Will’s Interest in the Bard of Stratford

Harold Bloom once said of Shakespeare’s characters: that they are “not larger than life; they are life’s largeness.”

 

As a Teaching Member of the Folger Shakespeare Library as well as a member of the Shakespeare Association of America, Professor Pewitt has aims to bring the most relevant modern perspectives in line with a historical appreciation of the influence, intrigue, and insights of William Shakespeare. In both his curricular efforts (such as when teaching ENL 3333 for the Department of English) or his extracurricular projects (such as those with UNF Shakespeare) his goal is to open topics like Jacobean drama or the Elizabethan world-picture to students so that such Early Modern subjects can be seen as resonant with our Post-Modern era.

Like many of his students, he first came in contact with Shakespeare in his early teens but only truly engaged with their nuance and value years later when appreciating the richness of the phrases, the depth of characters, and the range of voices so uniquely adroit in Shakespeare’s corpus. Professor Pewitt feels fortunate to have reengaged years later with the Bard of Stratford and the editors, actors, and scholars who have helped him to see the continuingly evolving meanings within the Shakespearean canon. His favorite academics include Marjorie Garber, Northrup Frye, and Harold Goddard whose experiential approaches to the plays bring out what Harold Bloom once said of Shakespeare’s characters: that they are “not larger than life; they are life’s largeness.”
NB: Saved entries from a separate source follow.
(* ===== verification/FileTransfer.v ===== *)
(** * File transfer end to end

    The sender's messages are what the receiver's theorem asks of a peer, so
    the file that comes out is the file that went in. *)
From S2P Require Import Prelude JsMap Bytes Profiles Messages FileProtocol.
From S2P Require Import FileReceiver FileReceiverProps FileSender FileSenderProps.

(** How the session hands a message to the receiver. *)
Definition inbound (m : CoreAppMessage) : option Receiver.Event :=
  match m with
  | file_offer id nm mm sz cs total sha => Some (Receiver.EOffer id nm mm sz cs total sha)
  | file_chunk id index total data => Some (Receiver.EChunk id index total data)
  | file_complete id _ => Some (Receiver.ENotice id)
  | file_cancel id why => Some (Receiver.EPeerCancel id why)
  | _ => None
  end.

(** The receiver's inbound events come from messages of the sender. *)
Definition relayed (sent : list Sender.Output) (es : list Receiver.Event) : Prop :=
  Forall (fun e => Receiver.is_inbound e = true ->
            exists m lane, Sender.SSend m lane ∈ sent /\ inbound m = Some e) es.

Section EndToEnd.
Context (s : Sender.FileSender).
Hypothesis Hinv : FileSenderProps.inv max_window s.
Hypothesis Hbytes : forall ref t, Sender.objects s !! ref = Some t ->
  wf_bytes (file_content (Sender.file t)).
#[local] Set Default Proof Using "All".

Lemma same_object r1 t1 r2 t2 :
  Sender.objects s !! r1 = Some t1 -> Sender.objects s !! r2 = Some t2 ->
  Sender.fileId t1 = Sender.fileId t2 -> t1 = t2.
Proof.
  intros H1 H2 Heq. destruct Hinv as (Hids & _). unfold ids in Hids.
  apply NoDup_app in Hids as (Hnd & _).
  assert (r1 = r2) as ->; [|congruence].
  apply (NoDup_lookup (Sender.fileId <$> Sender.objects s) r1 r2 (Sender.fileId t1)); [done|..];
    rewrite list_lookup_fmap; [by rewrite H1|by rewrite H2, Heq].
Qed.

Lemma message_says m lane :
  Sender.SSend m lane ∈ Sender.log s ->
  exists ref t, Sender.objects s !! ref = Some t /\ FileSenderProps.says m lane t /\
    FileSenderProps.obj_ok t.
Proof.
  intros Hin. destruct Hinv as (_ & _ & _ & Hobj & _ & _ & Hlog). rewrite Forall_forall in Hlog.
  apply Hlog in Hin as (ref & t & Ht & Hs). exists ref, t. split_and!; [done|done|].
  rewrite Forall_lookup in Hobj. by eapply Hobj.
Qed.

(** What the sender says of an id is honest for the file it holds. *)
Lemma relayed_honest es ref t :
  relayed (Sender.log s) es -> Sender.objects s !! ref = Some t ->
  Forall (honest (Some (Sender.fileId t, file_content (Sender.file t), Sender.chunkSize t, Sender.sha256 t))) es.
Proof.
  intros Hrel Ht. eapply Forall_impl; [exact Hrel|]. intros e He.
  destruct e; try done; destruct (He eq_refl) as (m & lane & Hin & Hm);
    destruct (message_says m lane Hin) as (r & u & Hu & Hsays & Hok);
    destruct m; try done; injection Hm; intros; subst; cbn [honest expects says] in *.
  - intros Hid. destruct Hsays as (_ & Hidu & _ & _ & -> & -> & _ & ->).
    assert (u = t) as -> by (eapply same_object; eauto; congruence).
    destruct Hok as ((Hsz & _) & _). done.
  - intros Hid Hr. destruct Hsays as (_ & Hidu & _ & _ & ->).
    assert (u = t) as -> by (eapply same_object; eauto; congruence). split; [by eapply Hbytes|done].
Qed.

(** An id the sender never used is not the subject of any message. *)
Lemma unused_honest es id content c h :
  relayed (Sender.log s) es ->
  (forall ref t, Sender.objects s !! ref = Some t -> Sender.fileId t <> id) ->
  Forall (honest (Some (id, content, c, h))) es.
Proof.
  intros Hrel Hno. eapply Forall_impl; [exact Hrel|]. intros e He.
  destruct e; try done; destruct (He eq_refl) as (m & lane & Hin & Hm);
    destruct (message_says m lane Hin) as (r & u & Hu & Hsays & _);
    destruct m; try done; injection Hm; intros; subst; cbn [honest expects says] in *.
  - intros ->. destruct Hsays as (_ & Hidu & _). exfalso. by eapply Hno.
  - intros ->. destruct Hsays as (_ & Hidu & _). exfalso. by eapply Hno.
Qed.
End EndToEnd.

(** C2: end to end, every file the receiver hands to its application is the
    content of a file the sending side holds under that id, for every run of
    the two sides in which the inbound messages come from the peer: with any
    losses, duplicates and reordering, pauses, cancellations, resets and
    changes of the profile on either side. *)
Theorem file_end_to_end i j digest digest' es o es' o' f :
  Sender.object_run digest es (Sender.new_object (getProfile i)) = Some o ->
  (forall ref t, Sender.objects (Sender.o_state o) !! ref = Some t -> wf_bytes (file_content (Sender.file t))) ->
  Receiver.object_run digest' es' (Receiver.new_object (getProfile j)) = Some o' ->
  relayed (Sender.log (Sender.o_state o)) (Receiver.methods es') ->
  Receiver.RComplete f ∈ Receiver.log (Receiver.o_state o') ->
  exists ref t, Sender.objects (Sender.o_state o) !! ref = Some t /\ Sender.fileId t = Receiver.cf_fileId f /\
    Receiver.cf_blob f = file_content (Sender.file t).
Proof.
  intros Hs%FileSenderProps.sender_object_reachable Hb Hr Hrel Hf. set (s := Sender.o_state o) in *.
  assert (forall content c h, Forall (honest (Some (Receiver.cf_fileId f, content, c, h))) (Receiver.methods es') ->
    Receiver.cf_blob f = content) as Hblob.
  { intros content c h Hh.
    destruct (FileReceiverProps.receiver_object_reachable j digest' _ es' o' Hr Hh) as (_ & _ & _ & _ & _ & Hlog).
    rewrite Forall_forall in Hlog. destruct (Hlog _ Hf) as (_ & _ & Hexp). by apply Hexp. }
  destruct (decide (Receiver.cf_fileId f ∈ Sender.fileId <$> Sender.objects s)) as [Hin|Hno].
  - apply list_elem_of_fmap in Hin as (t & Hid & [ref Ht]%list_elem_of_lookup_1). exists ref, t.
    split_and!; [done|done|]. eapply Hblob. rewrite Hid. by eapply relayed_honest.
  - assert (forall ref t, Sender.objects s !! ref = Some t -> Sender.fileId t <> Receiver.cf_fileId f) as Hnone.
    { intros ref t Ht Hid. apply Hno. rewrite <- Hid. apply list_elem_of_fmap. exists t.
      split; [done|]. by eapply list_elem_of_lookup_2. }
    assert ([0] = [1] :> bytes) as Hbad; [|done].
    rewrite <- (Hblob [0] 0 None) by (by eapply unused_honest). apply (Hblob [1] 0 None).
    by eapply unused_honest.
Qed.

(** ** Witness: one small file goes through *)

Definition relayed_run : list Receiver.Event :=
  [Receiver.EOffer (js "f") (js "a.bin") (js "application/octet-stream") 3 (chunkBytes (files profile_balanced))
     1 (Some (js "03"));
   Receiver.EAccept (js "f"); Receiver.EAcceptDone 0 true;
   Receiver.EChunk (js "f") 0 1 (encodeChunk [7; 8; 9]); Receiver.EChunkDone; Receiver.EChunkDone].

(** The profile is changed on both sides before the transfer. *)
Definition sent_run : list Sender.ObjectEvent :=
  [Sender.ESetProfile ProfileId.low_data; Sender.ESetProfile ProfileId.balanced] ++
  (Sender.EMethod <$> FileSenderProps.send_acked).
Definition sent_state : Sender.Object :=
  default (Sender.new_object profile_balanced)
    (Sender.object_run FileSenderProps.demo_digest sent_run (Sender.new_object profile_balanced)).

Definition received_run : list Receiver.ObjectEvent :=
  Receiver.ESetProfile ProfileId.voice_first :: Receiver.ESetProfile ProfileId.balanced ::
  (Receiver.EMethod <$> relayed_run).
Definition received_state : Receiver.Object :=
  default (Receiver.new_object profile_balanced)
    (Receiver.object_run FileReceiverProps.demo_digest received_run (Receiver.new_object profile_balanced)).

Definition received_demo : Receiver.CompletedFile := {|
  Receiver.cf_fileId := js "f"; Receiver.cf_name := js "a.bin";
  Receiver.cf_mime := js "application/octet-stream"; Receiver.cf_size := 3;
  Receiver.cf_blob := [7; 8; 9] |}.

Lemma file_end_to_end_witness :
  exists ref t, Sender.objects (Sender.o_state sent_state) !! ref = Some t /\
    Sender.fileId t = js "f" /\ Receiver.cf_blob received_demo = file_content (Sender.file t).
Proof.
  apply (file_end_to_end ProfileId.balanced ProfileId.balanced FileSenderProps.demo_digest
           FileReceiverProps.demo_digest sent_run sent_state received_run received_state received_demo).
  - vm_compute. reflexivity.
  - intros [|ref] t; vm_compute; [|done]. intros [= <-]. repeat constructor; done.
  - vm_compute. reflexivity.
  - change (Receiver.methods received_run) with relayed_run. unfold relayed, relayed_run. repeat (apply Forall_cons; split); try done; intros _.
    + exists (file_offer (js "f") (js "a.bin") (js "application/octet-stream") 3
                (chunkBytes (files profile_balanced)) 1 (Some (js "03"))), Lane.control.
      split; [|reflexivity]. apply (list_elem_of_lookup_2 _ 1). vm_compute. reflexivity.
    + exists (file_chunk (js "f") 0 1 (encodeChunk [7; 8; 9])), Lane.file.
      split; [|reflexivity]. apply (list_elem_of_lookup_2 _ 4). vm_compute. reflexivity.
  - apply (list_elem_of_lookup_2 _ 6). vm_compute. reflexivity.
Defined.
Professor Pewitt’s Shakespearean work at UNF include directing and producing an original multilingual version of Othello in Fall ’23,  authoring a unique mashup of over a dozen Shakespeare plays that revitalized tragic heroines called The Mask of Night in Fall ’22, and serving as producer, script adaptor, and dramaturg on a number of other productions in Tragedy and Comedy. He has taken students to conferences, partnered on production with under-resourced high schools, and has worked with hundreds of undergraduates to find exploratory ways of bringing poetic drama from the page to the stage.